Work instructions: Your job with the data below: print everything from the line that holds "- unfold mat_scale, np_eye. apply" down to the line that holds "destruct (is_square_shape _", ends included, exactly, and nothing else.

Provided information:
******
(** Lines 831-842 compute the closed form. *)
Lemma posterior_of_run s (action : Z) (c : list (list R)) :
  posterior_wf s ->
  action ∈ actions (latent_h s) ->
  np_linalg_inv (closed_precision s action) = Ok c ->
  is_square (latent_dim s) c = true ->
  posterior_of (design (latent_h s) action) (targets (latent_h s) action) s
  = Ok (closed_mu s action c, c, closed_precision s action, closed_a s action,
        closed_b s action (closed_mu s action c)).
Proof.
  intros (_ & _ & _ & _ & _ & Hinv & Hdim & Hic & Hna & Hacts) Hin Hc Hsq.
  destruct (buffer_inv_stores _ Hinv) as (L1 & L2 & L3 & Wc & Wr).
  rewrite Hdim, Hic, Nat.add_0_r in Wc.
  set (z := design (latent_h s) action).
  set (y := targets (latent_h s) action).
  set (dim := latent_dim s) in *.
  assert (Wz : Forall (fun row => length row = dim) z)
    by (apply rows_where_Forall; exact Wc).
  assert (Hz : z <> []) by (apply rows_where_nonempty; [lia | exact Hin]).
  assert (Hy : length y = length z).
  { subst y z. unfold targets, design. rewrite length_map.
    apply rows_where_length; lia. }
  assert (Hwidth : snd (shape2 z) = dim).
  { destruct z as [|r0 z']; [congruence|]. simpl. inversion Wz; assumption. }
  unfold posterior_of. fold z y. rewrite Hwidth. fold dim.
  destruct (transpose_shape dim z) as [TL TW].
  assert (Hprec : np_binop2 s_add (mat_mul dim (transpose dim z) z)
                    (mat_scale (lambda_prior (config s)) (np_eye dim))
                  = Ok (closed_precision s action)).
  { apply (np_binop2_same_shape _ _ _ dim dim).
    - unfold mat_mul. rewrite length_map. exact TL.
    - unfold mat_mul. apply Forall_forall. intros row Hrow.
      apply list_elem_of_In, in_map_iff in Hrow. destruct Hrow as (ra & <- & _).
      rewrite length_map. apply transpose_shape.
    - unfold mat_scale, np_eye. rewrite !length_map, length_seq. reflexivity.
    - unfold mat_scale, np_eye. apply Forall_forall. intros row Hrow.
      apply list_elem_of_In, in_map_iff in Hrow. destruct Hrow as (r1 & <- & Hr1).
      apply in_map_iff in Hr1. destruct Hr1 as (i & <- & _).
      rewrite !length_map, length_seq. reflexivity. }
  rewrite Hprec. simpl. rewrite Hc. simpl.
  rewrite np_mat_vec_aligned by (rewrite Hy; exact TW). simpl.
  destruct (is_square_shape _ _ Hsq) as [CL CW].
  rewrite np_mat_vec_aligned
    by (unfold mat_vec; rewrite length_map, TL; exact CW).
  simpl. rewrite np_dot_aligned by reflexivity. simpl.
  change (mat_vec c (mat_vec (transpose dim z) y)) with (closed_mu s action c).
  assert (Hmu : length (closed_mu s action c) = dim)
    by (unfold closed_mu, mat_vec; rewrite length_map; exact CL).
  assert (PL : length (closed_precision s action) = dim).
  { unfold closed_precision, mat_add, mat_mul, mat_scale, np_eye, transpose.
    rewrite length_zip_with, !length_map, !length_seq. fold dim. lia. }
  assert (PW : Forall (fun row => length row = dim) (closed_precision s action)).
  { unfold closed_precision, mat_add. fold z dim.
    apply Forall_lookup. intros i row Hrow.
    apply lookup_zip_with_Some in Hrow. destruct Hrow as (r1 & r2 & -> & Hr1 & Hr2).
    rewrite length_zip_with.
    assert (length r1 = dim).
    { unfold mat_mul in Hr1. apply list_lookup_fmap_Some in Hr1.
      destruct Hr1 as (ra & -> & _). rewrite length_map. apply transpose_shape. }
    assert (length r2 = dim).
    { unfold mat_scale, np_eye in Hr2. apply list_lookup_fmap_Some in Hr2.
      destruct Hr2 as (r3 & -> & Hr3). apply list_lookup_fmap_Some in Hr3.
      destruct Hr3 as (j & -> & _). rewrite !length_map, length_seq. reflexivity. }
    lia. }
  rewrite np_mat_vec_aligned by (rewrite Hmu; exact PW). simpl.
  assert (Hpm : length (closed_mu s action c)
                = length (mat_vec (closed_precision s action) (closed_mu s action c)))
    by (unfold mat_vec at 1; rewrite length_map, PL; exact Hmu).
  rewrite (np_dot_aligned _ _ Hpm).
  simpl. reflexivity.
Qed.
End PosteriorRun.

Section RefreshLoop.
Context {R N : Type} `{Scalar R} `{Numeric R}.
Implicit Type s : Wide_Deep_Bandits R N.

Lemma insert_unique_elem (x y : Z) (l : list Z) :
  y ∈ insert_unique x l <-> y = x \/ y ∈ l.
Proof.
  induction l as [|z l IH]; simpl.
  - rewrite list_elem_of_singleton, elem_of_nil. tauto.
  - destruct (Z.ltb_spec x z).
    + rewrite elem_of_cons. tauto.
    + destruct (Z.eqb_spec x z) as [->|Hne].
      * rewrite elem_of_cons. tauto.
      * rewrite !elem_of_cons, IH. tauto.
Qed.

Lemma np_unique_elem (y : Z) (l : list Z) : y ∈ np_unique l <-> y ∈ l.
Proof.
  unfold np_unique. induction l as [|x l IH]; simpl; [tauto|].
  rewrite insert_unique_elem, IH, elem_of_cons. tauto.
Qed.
******
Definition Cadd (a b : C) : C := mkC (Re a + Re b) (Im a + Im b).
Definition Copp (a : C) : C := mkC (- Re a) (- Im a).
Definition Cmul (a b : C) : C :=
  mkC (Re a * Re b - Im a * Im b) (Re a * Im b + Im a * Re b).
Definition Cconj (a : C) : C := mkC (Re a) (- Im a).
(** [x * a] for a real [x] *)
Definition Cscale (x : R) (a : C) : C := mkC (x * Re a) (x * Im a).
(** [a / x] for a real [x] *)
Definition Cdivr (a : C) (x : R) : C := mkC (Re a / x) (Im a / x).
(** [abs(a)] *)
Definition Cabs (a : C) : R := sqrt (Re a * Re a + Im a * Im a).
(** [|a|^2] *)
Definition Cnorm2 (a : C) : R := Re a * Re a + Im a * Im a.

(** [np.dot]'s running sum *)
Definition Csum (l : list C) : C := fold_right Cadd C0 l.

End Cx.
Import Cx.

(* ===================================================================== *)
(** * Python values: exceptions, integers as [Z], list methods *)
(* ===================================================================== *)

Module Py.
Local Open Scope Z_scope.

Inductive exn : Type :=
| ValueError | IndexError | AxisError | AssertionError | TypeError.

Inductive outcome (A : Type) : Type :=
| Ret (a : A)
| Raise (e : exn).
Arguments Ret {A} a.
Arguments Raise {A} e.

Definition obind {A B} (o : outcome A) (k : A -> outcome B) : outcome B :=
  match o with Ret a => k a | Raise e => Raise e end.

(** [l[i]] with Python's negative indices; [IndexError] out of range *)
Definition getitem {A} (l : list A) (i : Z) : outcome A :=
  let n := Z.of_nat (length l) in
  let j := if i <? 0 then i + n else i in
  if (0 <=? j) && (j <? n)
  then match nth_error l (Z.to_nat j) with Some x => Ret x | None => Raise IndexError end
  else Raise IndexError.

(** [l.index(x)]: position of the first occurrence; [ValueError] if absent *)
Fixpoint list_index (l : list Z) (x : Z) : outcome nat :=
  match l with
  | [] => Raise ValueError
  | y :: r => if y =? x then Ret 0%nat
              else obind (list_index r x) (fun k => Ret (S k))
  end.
******
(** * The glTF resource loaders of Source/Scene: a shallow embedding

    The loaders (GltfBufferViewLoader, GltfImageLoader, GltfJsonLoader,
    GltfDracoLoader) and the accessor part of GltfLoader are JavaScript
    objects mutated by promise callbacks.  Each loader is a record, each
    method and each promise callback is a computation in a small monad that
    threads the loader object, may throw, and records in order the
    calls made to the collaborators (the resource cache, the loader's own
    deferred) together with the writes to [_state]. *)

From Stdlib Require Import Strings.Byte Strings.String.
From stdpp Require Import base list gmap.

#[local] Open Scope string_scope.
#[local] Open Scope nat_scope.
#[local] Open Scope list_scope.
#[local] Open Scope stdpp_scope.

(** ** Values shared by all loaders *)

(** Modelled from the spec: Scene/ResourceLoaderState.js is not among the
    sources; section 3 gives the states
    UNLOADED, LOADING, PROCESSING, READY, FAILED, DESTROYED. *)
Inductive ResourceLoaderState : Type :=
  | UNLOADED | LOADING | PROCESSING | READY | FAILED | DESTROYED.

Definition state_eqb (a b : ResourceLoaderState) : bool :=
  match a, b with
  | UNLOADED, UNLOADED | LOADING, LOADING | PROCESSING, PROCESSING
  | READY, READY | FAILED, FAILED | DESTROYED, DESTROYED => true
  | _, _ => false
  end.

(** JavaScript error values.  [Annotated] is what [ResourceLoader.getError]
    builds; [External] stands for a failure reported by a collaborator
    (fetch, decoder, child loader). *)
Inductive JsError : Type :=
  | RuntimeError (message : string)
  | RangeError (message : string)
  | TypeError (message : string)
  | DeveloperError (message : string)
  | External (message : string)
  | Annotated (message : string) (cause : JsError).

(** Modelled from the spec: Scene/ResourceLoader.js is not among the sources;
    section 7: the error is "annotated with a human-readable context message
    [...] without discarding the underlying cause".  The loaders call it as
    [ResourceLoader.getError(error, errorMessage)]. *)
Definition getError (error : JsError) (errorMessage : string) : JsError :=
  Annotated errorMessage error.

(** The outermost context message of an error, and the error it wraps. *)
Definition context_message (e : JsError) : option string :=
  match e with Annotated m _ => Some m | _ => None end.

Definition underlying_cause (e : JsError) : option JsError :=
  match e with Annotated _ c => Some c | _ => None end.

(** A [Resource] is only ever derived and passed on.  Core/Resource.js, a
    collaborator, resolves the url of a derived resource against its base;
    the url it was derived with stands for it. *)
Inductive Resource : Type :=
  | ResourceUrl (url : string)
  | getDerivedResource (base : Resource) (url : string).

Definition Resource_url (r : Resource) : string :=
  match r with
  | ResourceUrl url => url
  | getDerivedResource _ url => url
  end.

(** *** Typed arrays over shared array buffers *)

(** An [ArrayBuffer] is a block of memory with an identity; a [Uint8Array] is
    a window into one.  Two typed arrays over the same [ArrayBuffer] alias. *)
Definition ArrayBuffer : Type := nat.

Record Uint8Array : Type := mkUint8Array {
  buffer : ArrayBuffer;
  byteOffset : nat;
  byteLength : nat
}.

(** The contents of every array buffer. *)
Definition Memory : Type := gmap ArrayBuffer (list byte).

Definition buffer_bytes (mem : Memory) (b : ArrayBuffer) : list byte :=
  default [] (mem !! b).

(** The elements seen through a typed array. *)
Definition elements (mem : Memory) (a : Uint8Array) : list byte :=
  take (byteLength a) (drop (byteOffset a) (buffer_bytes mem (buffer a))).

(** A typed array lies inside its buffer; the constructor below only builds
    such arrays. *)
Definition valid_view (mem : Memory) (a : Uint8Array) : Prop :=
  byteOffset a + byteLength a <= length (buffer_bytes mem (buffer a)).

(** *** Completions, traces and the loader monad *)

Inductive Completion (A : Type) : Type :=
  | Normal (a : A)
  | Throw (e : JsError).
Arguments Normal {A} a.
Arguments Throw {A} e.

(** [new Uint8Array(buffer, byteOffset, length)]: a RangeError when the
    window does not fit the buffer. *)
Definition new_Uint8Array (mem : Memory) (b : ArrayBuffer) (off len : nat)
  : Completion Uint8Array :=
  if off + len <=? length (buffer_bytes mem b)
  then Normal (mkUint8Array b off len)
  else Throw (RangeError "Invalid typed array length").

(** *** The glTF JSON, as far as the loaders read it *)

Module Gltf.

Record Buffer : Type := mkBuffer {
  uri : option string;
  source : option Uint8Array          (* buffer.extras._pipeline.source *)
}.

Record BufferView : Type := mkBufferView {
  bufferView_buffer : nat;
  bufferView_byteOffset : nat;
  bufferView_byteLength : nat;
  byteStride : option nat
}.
******
Solution:
    - unfold mat_scale, np_eye. apply Forall_forall. intros row Hrow.
      apply list_elem_of_In, in_map_iff in Hrow. destruct Hrow as (r1 & <- & Hr1).
      apply in_map_iff in Hr1. destruct Hr1 as (i & <- & _).
      rewrite !length_map, length_seq. reflexivity. }
  rewrite Hprec. simpl. rewrite Hc. simpl.
  rewrite np_mat_vec_aligned by (rewrite Hy; exact TW). simpl.
  destruct (is_square_shape _ _ Hsq) as [CL CW].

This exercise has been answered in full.